The film mentions some figures. The price of a kilogram of scrap plastic is 20 yen. The price for acquiring 1,000 tons of scrap metal is 30 million yen, and the final recycled metal is worth 33 million yen. After deducting transportation costs and labor costs, the profit margin is actually quite low. However, one of their factories has an annual turnover of 1 billion yen, and it is entirely profitable by the scale effect. But given the environmental costs, the bigger the scale, the bigger the losses.
And shockingly, in the end, the Chinese businessmen even want the garbage that the Japanese dig out of landfills that have already been filled with landfill, so disgusting. I am completely speechless.
Some information:
China Becomes America's Garbage Dump: Garbage is now the third-largest U.S. export to China, behind only airplanes and semiconductors and ahead of soybeans and computers. China has become the largest importer of U.S. garbage, with 23 percent of the $5.2 billion in garbage and scrap exported from the U.S. each year being exported to China.
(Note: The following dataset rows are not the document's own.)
(** * ccb: booking of gym classes -- a shallow embedding of [ccb/activities.py]
    and [ccb/main.py], and the properties of its value model and booking pass.

    Conventions of the embedding.
    - A Python [str] is a [string] (the bytes of its UTF-8 encoding); [int] is [Z].
    - A function that can raise returns a [Res]; a method that also logs, warns,
      drives the browser or mutates the configuration object runs in the monad
      [M], a state-and-exception monad over the state the method touches.
    - The browser is an oracle [World] that says which driver calls raise; every
      driver call, log record and warning is appended to a [Trace].
    - Messages of built-in exceptions are abbreviated; messages produced by the
      program's own code are kept verbatim.
    - The built-ins are those of CPython 3.11, with the characters of
      Unicode 14.0. *)

From Stdlib Require Import String Ascii ZArith List Bool Lia.
Import ListNotations.
Local Open Scope string_scope.
Local Open Scope list_scope.
Local Open Scope Z_scope.

Set Implicit Arguments.

(** ** Exceptions and results *)

Inductive Exn : Type :=
| ValueError (msg : string)
| KeyError (key : string)
| ClassError (class_ : string) (message : string)   (* main.py, subclass of KeyError *)
| NoHoursError (message : string)                   (* main.py, subclass of ValueError *)
| AttributeError (msg : string)
| IndexError (msg : string)
| TypeError (msg : string)
| OverflowError (msg : string)
| NoSuchElementException
| WebDriverException.

Inductive Res (A : Type) : Type :=
| Ok (a : A)
| Raise (e : Exn).
Arguments Raise {A} e.

Definition res_bind {A B} (r : Res A) (k : A -> Res B) : Res B :=
  match r with
  | Ok a => k a
  | Raise e => Raise e
  end.

Declare Scope res_scope.
Delimit Scope res_scope with res.
Notation "x <- r ;; k" := (res_bind r (fun x => k))
  (at level 61, r at next level, right associativity) : res_scope.

(** ** Python built-ins used by the program *)

Module Py.

(** The value of a byte. *)
Definition byte (c : ascii) : Z := Z.of_nat (nat_of_ascii c).

(** The blanks [int] skips at both ends of an ASCII text: tab, line feed,
    vertical tab, form feed, carriage return and space. *)
Definition is_space (c : ascii) : bool :=
  let n := nat_of_ascii c in
  (((9 <=? n) && (n <=? 13)) || (n =? 32))%nat.

(** A continuation byte of UTF-8: one that does not start a character. *)
Definition is_continuation (c : ascii) : bool := (128 <=? byte c) && (byte c <? 192).

(** The code points of a text. [need] counts the continuation bytes still
    expected and [acc] holds the bits read so far; [-1] stands for a byte
    that fits no character (the encoding of a [str] has none). *)
Fixpoint code_points_go (need : nat) (acc : Z) (s : string) : list Z :=
  match s with
  | EmptyString =>
      match need with
      | O => []
      | S _ => [-1]
      end
  | String c s' =>
      let b := byte c in
      match need with
      | S k =>
          if is_continuation c
          then match k with
               | O => (64 * acc + (b - 128)) :: code_points_go 0 0 s'
               | S _ => code_points_go k (64 * acc + (b - 128)) s'
               end
          else -1 :: code_points_go 0 0 s'
      | O =>
          if b <? 128 then b :: code_points_go 0 0 s'
          else if b <? 192 then -1 :: code_points_go 0 0 s'
          else if b <? 224 then code_points_go 1 (b - 192) s'
          else if b <? 240 then code_points_go 2 (b - 224) s'
          else if b <? 248 then code_points_go 3 (b - 240) s'
          else -1 :: code_points_go 0 0 s'
      end
  end.

Definition code_points (s : string) : list Z := code_points_go 0 0 s.

(** The blanks beyond ASCII ([str.isspace], Unicode 14.0). *)
Definition unicode_space (cp : Z) : bool :=
  (cp =? 0x85) || (cp =? 0xA0) || (cp =? 0x1680)
  || ((0x2000 <=? cp) && (cp <=? 0x200A))
  || (cp =? 0x2028) || (cp =? 0x2029) || (cp =? 0x202F) || (cp =? 0x205F)
  || (cp =? 0x3000).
Investigation into imported garbage: Britain dumps 1.9 million tons of garbage into China every year: According to the South East Express, China sends £16 billion worth of goods to Britain every year. However, in return, the UK sends a record 1.9 million tons of garbage to China by cargo ship every year. In just eight years, the amount of garbage sent from the UK to China has risen 158 times!
China has a demand for foreign garbage that can be recycled and reused, so there's no way around it. But there are standards for utilizing waste, and medical waste is not allowed to be recycled because it may contain pathogens. (Today's Voice of China reported exclusively on an incident in Henan province in which plastics from medical waste were used to make mineral water bottles.